(* ===== verification/Amd64Flags.v ===== *)
(** * The flags of amd64

    vg/VEX/priv/guest_amd64_helpers.c, the part that computes the flags from a thunk:
    the number of an operation, two operands and a third word ([DEP1], [DEP2], [NDEP]).
    Translated code calls [amd64g_calculate_rflags_all], [amd64g_calculate_rflags_c] and
    [amd64g_calculate_condition]; the core calls the [LibVEX_GuestAMD64_*] functions.

    A word of type [ULong] is a number below 2^64. The macros [ACTIONS_*] are functions
    of the width; [DATA_UTYPE] is [wrap w]. The profiling code is left out. *)

From S2P Require Import Prelude Lanes.
Local Open Scope Z_scope.

(** * Definitions *)

(** ** Constants *)

Definition AMD64G_CC_SHIFT_O : Z := 11.
Definition AMD64G_CC_SHIFT_S : Z := 7.
Definition AMD64G_CC_SHIFT_Z : Z := 6.
Definition AMD64G_CC_SHIFT_A : Z := 4.
Definition AMD64G_CC_SHIFT_C : Z := 0.
Definition AMD64G_CC_SHIFT_P : Z := 2.
Definition AMD64G_CC_SHIFT_ID : Z := 21.
Definition AMD64G_CC_SHIFT_AC : Z := 18.
Definition AMD64G_CC_SHIFT_D : Z := 10.
Definition AMD64G_CC_MASK_O : Z := Z.shiftl 1 AMD64G_CC_SHIFT_O.
Definition AMD64G_CC_MASK_S : Z := Z.shiftl 1 AMD64G_CC_SHIFT_S.
Definition AMD64G_CC_MASK_Z : Z := Z.shiftl 1 AMD64G_CC_SHIFT_Z.
Definition AMD64G_CC_MASK_A : Z := Z.shiftl 1 AMD64G_CC_SHIFT_A.
Definition AMD64G_CC_MASK_C : Z := Z.shiftl 1 AMD64G_CC_SHIFT_C.
Definition AMD64G_CC_MASK_P : Z := Z.shiftl 1 AMD64G_CC_SHIFT_P.
Definition AMD64G_CC_MASK_ID : Z := Z.shiftl 1 AMD64G_CC_SHIFT_ID.
Definition AMD64G_CC_MASK_AC : Z := Z.shiftl 1 AMD64G_CC_SHIFT_AC.
Definition AMD64G_CC_MASK_D : Z := Z.shiftl 1 AMD64G_CC_SHIFT_D.

Inductive CC_OP :=
  | AMD64G_CC_OP_COPY | AMD64G_CC_OP_ADDB | AMD64G_CC_OP_ADDW | AMD64G_CC_OP_ADDL | AMD64G_CC_OP_ADDQ
  | AMD64G_CC_OP_SUBB | AMD64G_CC_OP_SUBW | AMD64G_CC_OP_SUBL | AMD64G_CC_OP_SUBQ | AMD64G_CC_OP_ADCB
  | AMD64G_CC_OP_ADCW | AMD64G_CC_OP_ADCL | AMD64G_CC_OP_ADCQ | AMD64G_CC_OP_SBBB | AMD64G_CC_OP_SBBW
  | AMD64G_CC_OP_SBBL | AMD64G_CC_OP_SBBQ | AMD64G_CC_OP_LOGICB | AMD64G_CC_OP_LOGICW | AMD64G_CC_OP_LOGICL
  | AMD64G_CC_OP_LOGICQ | AMD64G_CC_OP_INCB | AMD64G_CC_OP_INCW | AMD64G_CC_OP_INCL | AMD64G_CC_OP_INCQ
  | AMD64G_CC_OP_DECB | AMD64G_CC_OP_DECW | AMD64G_CC_OP_DECL | AMD64G_CC_OP_DECQ | AMD64G_CC_OP_SHLB
  | AMD64G_CC_OP_SHLW | AMD64G_CC_OP_SHLL | AMD64G_CC_OP_SHLQ | AMD64G_CC_OP_SHRB | AMD64G_CC_OP_SHRW
  | AMD64G_CC_OP_SHRL | AMD64G_CC_OP_SHRQ | AMD64G_CC_OP_ROLB | AMD64G_CC_OP_ROLW | AMD64G_CC_OP_ROLL
  | AMD64G_CC_OP_ROLQ | AMD64G_CC_OP_RORB | AMD64G_CC_OP_RORW | AMD64G_CC_OP_RORL | AMD64G_CC_OP_RORQ
  | AMD64G_CC_OP_UMULB | AMD64G_CC_OP_UMULW | AMD64G_CC_OP_UMULL | AMD64G_CC_OP_UMULQ | AMD64G_CC_OP_SMULB
  | AMD64G_CC_OP_SMULW | AMD64G_CC_OP_SMULL | AMD64G_CC_OP_SMULQ | AMD64G_CC_OP_ANDN32 | AMD64G_CC_OP_ANDN64
  | AMD64G_CC_OP_BLSI32 | AMD64G_CC_OP_BLSI64 | AMD64G_CC_OP_BLSMSK32 | AMD64G_CC_OP_BLSMSK64
  | AMD64G_CC_OP_BLSR32 | AMD64G_CC_OP_BLSR64 | AMD64G_CC_OP_ADCX32 | AMD64G_CC_OP_ADCX64 | AMD64G_CC_OP_ADOX32
  | AMD64G_CC_OP_ADOX64.
(** The operation with a number. *)
Definition CC_OPs : list CC_OP :=
  [AMD64G_CC_OP_COPY; AMD64G_CC_OP_ADDB; AMD64G_CC_OP_ADDW; AMD64G_CC_OP_ADDL; AMD64G_CC_OP_ADDQ;
   AMD64G_CC_OP_SUBB; AMD64G_CC_OP_SUBW; AMD64G_CC_OP_SUBL; AMD64G_CC_OP_SUBQ; AMD64G_CC_OP_ADCB;
   AMD64G_CC_OP_ADCW; AMD64G_CC_OP_ADCL; AMD64G_CC_OP_ADCQ; AMD64G_CC_OP_SBBB; AMD64G_CC_OP_SBBW;
   AMD64G_CC_OP_SBBL; AMD64G_CC_OP_SBBQ; AMD64G_CC_OP_LOGICB; AMD64G_CC_OP_LOGICW; AMD64G_CC_OP_LOGICL;
   AMD64G_CC_OP_LOGICQ; AMD64G_CC_OP_INCB; AMD64G_CC_OP_INCW; AMD64G_CC_OP_INCL; AMD64G_CC_OP_INCQ;
   AMD64G_CC_OP_DECB; AMD64G_CC_OP_DECW; AMD64G_CC_OP_DECL; AMD64G_CC_OP_DECQ; AMD64G_CC_OP_SHLB;
   AMD64G_CC_OP_SHLW; AMD64G_CC_OP_SHLL; AMD64G_CC_OP_SHLQ; AMD64G_CC_OP_SHRB; AMD64G_CC_OP_SHRW;
   AMD64G_CC_OP_SHRL; AMD64G_CC_OP_SHRQ; AMD64G_CC_OP_ROLB; AMD64G_CC_OP_ROLW; AMD64G_CC_OP_ROLL;
   AMD64G_CC_OP_ROLQ; AMD64G_CC_OP_RORB; AMD64G_CC_OP_RORW; AMD64G_CC_OP_RORL; AMD64G_CC_OP_RORQ;
   AMD64G_CC_OP_UMULB; AMD64G_CC_OP_UMULW; AMD64G_CC_OP_UMULL; AMD64G_CC_OP_UMULQ; AMD64G_CC_OP_SMULB;
   AMD64G_CC_OP_SMULW; AMD64G_CC_OP_SMULL; AMD64G_CC_OP_SMULQ; AMD64G_CC_OP_ANDN32; AMD64G_CC_OP_ANDN64;
   AMD64G_CC_OP_BLSI32; AMD64G_CC_OP_BLSI64; AMD64G_CC_OP_BLSMSK32; AMD64G_CC_OP_BLSMSK64; AMD64G_CC_OP_BLSR32;
   AMD64G_CC_OP_BLSR64; AMD64G_CC_OP_ADCX32; AMD64G_CC_OP_ADCX64; AMD64G_CC_OP_ADOX32; AMD64G_CC_OP_ADOX64].
Definition cc_code (op : CC_OP) : Z :=
  match op with
  | AMD64G_CC_OP_COPY => 0 | AMD64G_CC_OP_ADDB => 1 | AMD64G_CC_OP_ADDW => 2 | AMD64G_CC_OP_ADDL => 3
  | AMD64G_CC_OP_ADDQ => 4 | AMD64G_CC_OP_SUBB => 5 | AMD64G_CC_OP_SUBW => 6 | AMD64G_CC_OP_SUBL => 7
  | AMD64G_CC_OP_SUBQ => 8 | AMD64G_CC_OP_ADCB => 9 | AMD64G_CC_OP_ADCW => 10 | AMD64G_CC_OP_ADCL => 11
  | AMD64G_CC_OP_ADCQ => 12 | AMD64G_CC_OP_SBBB => 13 | AMD64G_CC_OP_SBBW => 14 | AMD64G_CC_OP_SBBL => 15
  | AMD64G_CC_OP_SBBQ => 16 | AMD64G_CC_OP_LOGICB => 17 | AMD64G_CC_OP_LOGICW => 18 | AMD64G_CC_OP_LOGICL => 19
  | AMD64G_CC_OP_LOGICQ => 20 | AMD64G_CC_OP_INCB => 21 | AMD64G_CC_OP_INCW => 22 | AMD64G_CC_OP_INCL => 23
  | AMD64G_CC_OP_INCQ => 24 | AMD64G_CC_OP_DECB => 25 | AMD64G_CC_OP_DECW => 26 | AMD64G_CC_OP_DECL => 27
  | AMD64G_CC_OP_DECQ => 28 | AMD64G_CC_OP_SHLB => 29 | AMD64G_CC_OP_SHLW => 30 | AMD64G_CC_OP_SHLL => 31
  | AMD64G_CC_OP_SHLQ => 32 | AMD64G_CC_OP_SHRB => 33 | AMD64G_CC_OP_SHRW => 34 | AMD64G_CC_OP_SHRL => 35
  | AMD64G_CC_OP_SHRQ => 36 | AMD64G_CC_OP_ROLB => 37 | AMD64G_CC_OP_ROLW => 38 | AMD64G_CC_OP_ROLL => 39
  | AMD64G_CC_OP_ROLQ => 40 | AMD64G_CC_OP_RORB => 41 | AMD64G_CC_OP_RORW => 42 | AMD64G_CC_OP_RORL => 43
  | AMD64G_CC_OP_RORQ => 44 | AMD64G_CC_OP_UMULB => 45 | AMD64G_CC_OP_UMULW => 46 | AMD64G_CC_OP_UMULL => 47
  | AMD64G_CC_OP_UMULQ => 48 | AMD64G_CC_OP_SMULB => 49 | AMD64G_CC_OP_SMULW => 50 | AMD64G_CC_OP_SMULL => 51
  | AMD64G_CC_OP_SMULQ => 52 | AMD64G_CC_OP_ANDN32 => 53 | AMD64G_CC_OP_ANDN64 => 54
  | AMD64G_CC_OP_BLSI32 => 55 | AMD64G_CC_OP_BLSI64 => 56 | AMD64G_CC_OP_BLSMSK32 => 57
  | AMD64G_CC_OP_BLSMSK64 => 58 | AMD64G_CC_OP_BLSR32 => 59 | AMD64G_CC_OP_BLSR64 => 60
  | AMD64G_CC_OP_ADCX32 => 61 | AMD64G_CC_OP_ADCX64 => 62 | AMD64G_CC_OP_ADOX32 => 63
  | AMD64G_CC_OP_ADOX64 => 64
  end.
Definition CC_OP_of (n : Z) : option CC_OP := if n <? 0 then None else CC_OPs !! Z.to_nat n.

__The task__
Across the whole listing above, find every line with the string "calls" and copy it.

__Exercise result__
    Translated code calls [amd64g_calculate_rflags_all], [amd64g_calculate_rflags_c] and
    [amd64g_calculate_condition]; the core calls the [LibVEX_GuestAMD64_*] functions.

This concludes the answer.